About 10 mn international tourists visited India in 2017, though, about, 90 percent of tourists were domestic tourists[i]. Observing these trends, the World Travel & Tourism Council expects that India will become a favoured destination and in turn become the 4th largest travel and tourism economy lagging only to China, the U.S and Germany, in less than a decade.
There are enough diverse reasons for that. India offers various categories of tourism from leisure tourism to eco-tourism, pilgrimage and cultural tourism, to journey to historical sites, to adventure and sports, business tourism, etc. The tourism sector has a significant role to play in the economic, commercial and social growth and sustainability of a local area, region and the country.
Flourishing tourist places offer quality tourist infrastructure attracting domestic and foreign investments, further catalysing and facilitating growth and development in the region. Hence, tourism has a direct positive impact on the development of the destination and local area in terms of (a) Infrastructure gains: in terms of the development of roads and provision for basic amenities such as water, electricity, waste treatment, telecommunications, etc. (b) Economic gain through employment and micro-enterprise development and (c) conservation of environment and cultural/histo ric heritage resources and numerous indirect impacts such as empowerment of local communities through direct engagement, enhanced livelihoods and higher quality of living, and improved access and connectivity to larger regions in the country.
In 2017, tourism generated about US$ 230 bn in India, which accounts for 9.4% of the Country’s GDP in the present day. It also contributed to the creation of millions of jobs in 2017, pushing the industry in the top 10 sectors attracting foreign investments. The growth in the tourism industry is due to the rise in the arrival of more and more foreign tourists and the increase in the number of domestic tourists.
As a result, the sector is expected to expand only from here and is projected to be in the top five business travel markets by next decade and to double its contribution in country’s GDP by 2030.

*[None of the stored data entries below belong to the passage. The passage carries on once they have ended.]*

Lemma writes_emit (P : Call -> Prop) (r : LogRecord) : writes P (emit r).
Proof.
  intros e. exists (Ok tt), e, [r], []. split; [constructor|].
  intros l c. unfold emit. simpl. now rewrite app_nil_r.
Qed.


Lemma writes_bind {A B : Type} (P : Call -> Prop) (m : M A) (f : A -> M B) :
  writes P m -> (forall a, writes P (f a)) -> writes P (bind m f).
Proof.
  intros Hm Hf e.
  destruct (Hm e) as (r1 & e1 & nl1 & nc1 & P1 & H1).
  destruct r1 as [a|x].
  - destruct (Hf a e1) as (r2 & e2 & nl2 & nc2 & P2 & H2).
    exists r2, e2, (nl1 ++ nl2), (nc1 ++ nc2).
    split; [apply Forall_app; now split|].
    intros l c. unfold bind. rewrite H1, H2. now rewrite !app_assoc.
  - exists (Raise x), e1, nl1, nc1. split; [exact P1|].
    intros l c. unfold bind. now rewrite H1.
Qed.

Lemma writes_for_each {A B : Type} (P : Call -> Prop) (body : A -> M B)
      (xs : list A) :
  (forall x, writes P (body x)) -> writes P (for_each body xs).
Proof.
  intros Hbody. induction xs as [|x xs IH]; simpl.
  - apply writes_ret.
  - apply writes_bind; [apply Hbody|]. intros y.
    apply writes_bind; [exact IH|]. intros ys. apply writes_ret.
Qed.

(** Adding no call is a special case of adding calls that satisfy [P]. *)
Lemma writes_no_call {A : Type} (P : Call -> Prop) (m : M A) :
  writes no_call m -> writes P m.
Proof.
  intros Hm e. destruct (Hm e) as (r & e' & nl & nc & Pnc & H).
  exists r, e', nl, nc. split; [|exact H].
  destruct nc as [|c nc]; [constructor|].
  inversion Pnc as [|? ? Hc _]. destruct Hc.
Qed.

Create HintDb writes discriminated.

#[local] Hint Resolve writes_ret writes_raise writes_lift writes_on_mask
  writes_on_exposure writes_get_exposure writes_get_mask writes_put_mask
  writes_put_image writes_emit : writes.

Ltac writes_step :=
  first
    [ apply writes_bind; [|intros ?]
    | apply writes_try_finally
    | apply writes_if
    | apply writes_for_each; intros ?
    | solve [auto with writes] ].

Ltac writes_auto := repeat writes_step.

Lemma skipn_length_app {A : Type} (l r : list A) :
  skipn (List.length l) (l ++ r) = r.
Proof. induction l as [|a l IH]; simpl; [reflexivity | exact IH]. Qed.



Section TaskWrites.

Context {Psf Middle : Type}.
Variable ext : Collaborators Psf Middle.
Variable config : DynamicDetectionConfig.




Lemma writes_tweakBackground (P : Call -> Prop) (bgLevel : float)
      (bgList : option (list BgData)) :
  writes P (tweakBackground bgLevel bgList).
Proof. unfold tweakBackground. writes_auto. Qed.




Lemma writes_background_tweak (P : Call -> Prop) (bgLevel : float) :
  writes P (background_tweak config bgLevel).
Proof.
  unfold background_tweak.
  destruct (doBackgroundTweak config); [|auto with writes].
  apply writes_bind; [apply writes_tweakBackground|]. intros r.
  auto with writes.
Qed.

Lemma writes_final_detection (P : Call -> Prop) (psf : Psf) (doSmooth : bool)
      (factor : float) (bgl : list BgData) :
  writes P (final_detection ext config psf doSmooth factor bgl).
Proof.
  unfold final_detection, with_tempWideBackgroundContext.
  apply writes_bind; [auto with writes|]. intros _.
  apply writes_try_finally; [|auto with writes].
  do 3 (apply writes_bind; [auto with writes|]; intros ?).
  apply writes_bind.
  { destruct (doTempLocalBackground config); auto with writes. }
  intros mr. writes_auto.
Qed.

Lemma writes_final_pass (P : Call -> Prop) (psf : Psf)
      (doSmooth doClearMask : bool) (factor : float) (bgl : list BgData) :
  writes P (final_pass ext config psf doSmooth doClearMask factor bgl).
Proof.
  unfold final_pass.
  apply writes_bind.
  { destruct doClearMask; [auto with writes|]. writes_auto. }
  intros _.
  apply writes_bind; [apply writes_final_detection|]. intros mr.
  apply writes_bind.
  { destruct (reEstimateBackground config); writes_auto. }
  intros results. writes_auto.
Qed.

Lemma writes_after_preliminary (P : Call -> Prop) (psf : Psf)
      (doSmooth doClearMask : bool) (r : float * float) :
  writes P (after_preliminary ext config psf doSmooth doClearMask r).
Proof.
  unfold after_preliminary.
  apply writes_bind; [apply writes_background_tweak|]. intros bgl.
  apply writes_final_pass.
Qed.



End TaskWrites.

The launch of a mega tourism circuit
The Government of India has recognized the potential of India’s rich historical, religious and natural heritage in providing unique tourism experiences, support communities, and provide employment, launched the Swadesh Darshan Scheme in 2014-15. The scheme focuses on integrated development of theme-based tourist circuits in the country without comprising upon the environmental concerns.
13 thematic circuits have been identified for the development. These are North-East India Circuit, Buddhist Circuit, Himalayan Circuit, Coastal Circuit, Krishna Circuit, Desert Circuit, Tribal Circuit, Eco Circuit, Wildlife Circuit, Rural Circuit, Spiritual Circuit, Ramayana Circuit and Heritage Circuit.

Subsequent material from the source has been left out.